Lemma remove_first_sublist jid js :
  sublist (map job_id (remove_first jid js)) (map job_id js).
Proof.
  induction js as [|j js IH]; cbn; [constructor|].
  destruct (has_job_id jid j); cbn.
  - apply sublist_cons. reflexivity.
  - apply sublist_skip. exact IH.
Qed.

Lemma NoDup_remove_first jid js :
  NoDup (map job_id js) -> NoDup (map job_id (remove_first jid js)).
Proof. intros H. eapply sublist_NoDup; [exact H|apply remove_first_sublist]. Qed.

Lemma NoDup_snoc_job j js :
  existsb (has_job_id (job_id j)) js = false ->
  NoDup (map job_id js) -> NoDup (map job_id (js ++ [j])).
Proof.
  intros Hx Hn. rewrite map_app. apply NoDup_app. split; [exact Hn|].
  split; [|apply NoDup_singleton].
  intros x Hin Hin'. cbn in Hin'. apply list_elem_of_singleton in Hin'. subst x.
  apply existsb_has_job_id in Hin. congruence.
Qed.

Lemma keeps_real_add_job job b :
  respects (keeps unique_timers) (_real_add_job job b).
Proof.
  intros w Hu. unfold _real_add_job. monad_unfold. unfold unique_timers in *.
  destruct (existsb (has_job_id (job_id job)) (_jobs (scheduler w))) eqn:Hx.
  - destruct b; cbn; [|exact Hu].
    rewrite map_job_id_replace; [exact Hu|reflexivity].
  - cbn. apply (NoDup_snoc_job (set_next_run_time _ job)); assumption.
Qed.

#[local] Hint Resolve keeps_real_add_job : frames.

Lemma keeps_add_job t arg jid jname b grace :
  respects (keeps unique_timers) (add_job t arg jid jname b grace).
Proof.
  intros w Hu. unfold add_job. cbv beta zeta. unfold bind at 1, reads at 1.
  destruct (running (scheduler w)).
  - apply keeps_real_add_job, Hu.
  - exact Hu.
Qed.

Lemma keeps_remove_all_jobs : respects (keeps unique_timers) remove_all_jobs.
Proof.
  intros w Hu. unfold remove_all_jobs. monad_unfold. cbn. unfold unique_timers in *.
  destruct (running (scheduler w)); cbn; [constructor|exact Hu].
Qed.

Lemma keeps_remove_job jid : respects (keeps unique_timers) (remove_job jid).
Proof.
  intros w Hu. unfold remove_job. monad_unfold. unfold unique_timers in *.
  destruct (running (scheduler w)).
  - destruct (existsb _ _); cbn; [apply NoDup_remove_first|]; exact Hu.
  - destruct (existsb _ _); cbn; exact Hu.
Qed.
(** * Agri-drone analytics: field grid, spray-path planner and alert engine

    A shallow embedding of the JavaScript utilities of the dashboard
    ([fieldGrid.js], [gpsSimulator.js], [infectedZones.js],
    [pathPlanner.js], [decisionRules.js], [alertRuleEngine.js],
    [economicConfig.js], [economicCalculator.js]) and of the effect of the
    alerts panel that runs the rule engine, together with the properties
    stated about them.

    Conventions of the embedding.
    - A JavaScript number is a [JS.number]: an exact rational, [NaN],
      [Infinity] or [-Infinity].  Arithmetic on the finite part is exact:
      the rounding of binary64 and the sign of zero are not represented.
      The code rounds every sum, product and quotient, so its result can
      differ from the exact one in the last digits, and [toFixed] can
      print the other decimal of a quotient that is next to a tie.  The
      properties are stated so that this makes no difference: they relate
      a result to the operations that give it, or give signs, comparisons
      and bounds with a margin, or a digit that [toFixed] settles away
      from a tie.
    - A JavaScript string is a [string] of bytes (UTF-8); case mapping is
      the ASCII one.
    - An object whose property names matter is a [gmap string _]; reading
      a property that is not there gives [undefined], here [None].
    - Objects handed in by the collaborators (sensor snapshot, economic
      impact, fusion results) are records whose fields are optional.
    - The clock ([Date.now()], [new Date().toISOString()]) is an argument.
    - [Math.sin], [Math.cos], [Math.sqrt], [Math.atan2] and [Math.PI] are
      parameters of the planner.
    - A loop or a recursion that need not end takes fuel: a result is
      [None] or [Unfinished] when the fuel runs out, and a throw is a
      result of its own. *)

From Stdlib Require Import Ascii String QArith Qabs Qround ZArith.
From Stdlib Require Import Permutation Sorted Lia Lqa.
From stdpp Require Import gmap strings list.

Open Scope string_scope.

(* ===================================================================== *)
(** * Part I: the program *)
(* ===================================================================== *)

(** ** JavaScript numbers and strings *)

Module JS.

Inductive number : Type :=
| Fin (q : Q)
| NaN
| PInf
| NInf.

Definition ofZ (z : Z) : number := Fin (inject_Z z).
Definition ofNat (n : nat) : number := ofZ (Z.of_nat n).

Definition neg (x : number) : number :=
  match x with
  | Fin q => Fin (- q)
  | NaN => NaN
  | PInf => NInf
  | NInf => PInf
  end.

Definition add (x y : number) : number :=
  match x, y with
  | NaN, _ | _, NaN => NaN
  | Fin a, Fin b => Fin (a + b)
  | PInf, NInf | NInf, PInf => NaN
  | PInf, _ | _, PInf => PInf
  | NInf, _ | _, NInf => NInf
  end.

Definition sub (x y : number) : number := add x (neg y).

(** An infinity times a finite factor keeps or flips its sign, and is
    [NaN] when the factor is zero. *)
Definition scaleInf (inf : number) (a : Q) : number :=
  match (a ?= 0)%Q with
  | Eq => NaN
  | Gt => inf
  | Lt => neg inf
  end.
(** Lines 188-194, the branch with a generate directory. *)
Definition generate (generate_dir filename : string) (hdu : PyObj)
    (writeto_kwargs : gmap string PyObj) : M unit :=
  found <~ os_path_exists generate_dir ;;
  (if negb found then os_makedirs generate_dir else ret tt) ;;;
  target <~ os_path_abspath (join generate_dir [filename]) ;;
  hdu_writeto hdu target writeto_kwargs ;;;
  pytest_skip "Skipping test, since generating data".

(** The closure [item_function_wrapper] applied to [args] and [kwargs],
    with the variables it captured in [pytest_runtest_setup]. *)
Definition item_function_wrapper (self : FITSComparison) (compare : Marker)
    (fspath : string) (original : TestFn)
    (args : list PyObj) (kwargs : gmap string PyObj) : M PyObj :=
  let atol := kw_atol compare in
  let rtol := default rtol_default (kw_rtol compare) in
  let writeto_kwargs := default ∅ (kw_writeto_kwargs compare) in
  let baseline_dir := resolve_baseline_dir self compare fspath in
  hdu <~ call_original original args kwargs ;;
  let filename := target_filename compare original in
  match generate_dir self with
  | None =>
      verify fspath baseline_dir filename hdu writeto_kwargs atol rtol ;;;
      ret py_none
  | Some generate_dir =>
      generate generate_dir filename hdu writeto_kwargs ;;;
      ret py_none
  end.

(** [FITSComparison.pytest_runtest_setup(self, item)] *)
Definition pytest_runtest_setup (self : FITSComparison) (item : Item) : Item :=
  match keywords item !! "fits_compare" with
  | None => item
  | Some compare =>
      let original := function item in
      let wrapper := FitsWrapper self compare (fspath item) original in
      match cls item with
      | Some attrs =>
          {| keywords := keywords item; function := function item;
             cls := Some (<[fn_name (function item) := wrapper]> attrs);
             obj := obj item; fspath := fspath item |}
      | None =>
          {| keywords := keywords item; function := function item;
             cls := cls item; obj := wrapper; fspath := fspath item |}
      end
  end.

(** Calling a test callable. *)
Definition call (c : Callable) (args : list PyObj)
    (kwargs : gmap string PyObj) : M PyObj :=
  match c with
  | Plain (PyFunction _ body) => body args kwargs
  | Plain (PyMethod self _ body) => body (self :: args) kwargs
  | FitsWrapper self compare fspath original =>
      item_function_wrapper self compare fspath original args kwargs
  end.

**Activity**:
Which lines of the records contain "destruct"? Show each of them.

**Answer below**:
  destruct (has_job_id jid j); cbn.
  destruct (existsb (has_job_id (job_id job)) (_jobs (scheduler w))) eqn:Hx.
  - destruct b; cbn; [|exact Hu].
  destruct (running (scheduler w)).
  destruct (running (scheduler w)); cbn; [constructor|exact Hu].
  destruct (running (scheduler w)).
  - destruct (existsb _ _); cbn; [apply NoDup_remove_first|]; exact Hu.
  - destruct (existsb _ _); cbn; exact Hu.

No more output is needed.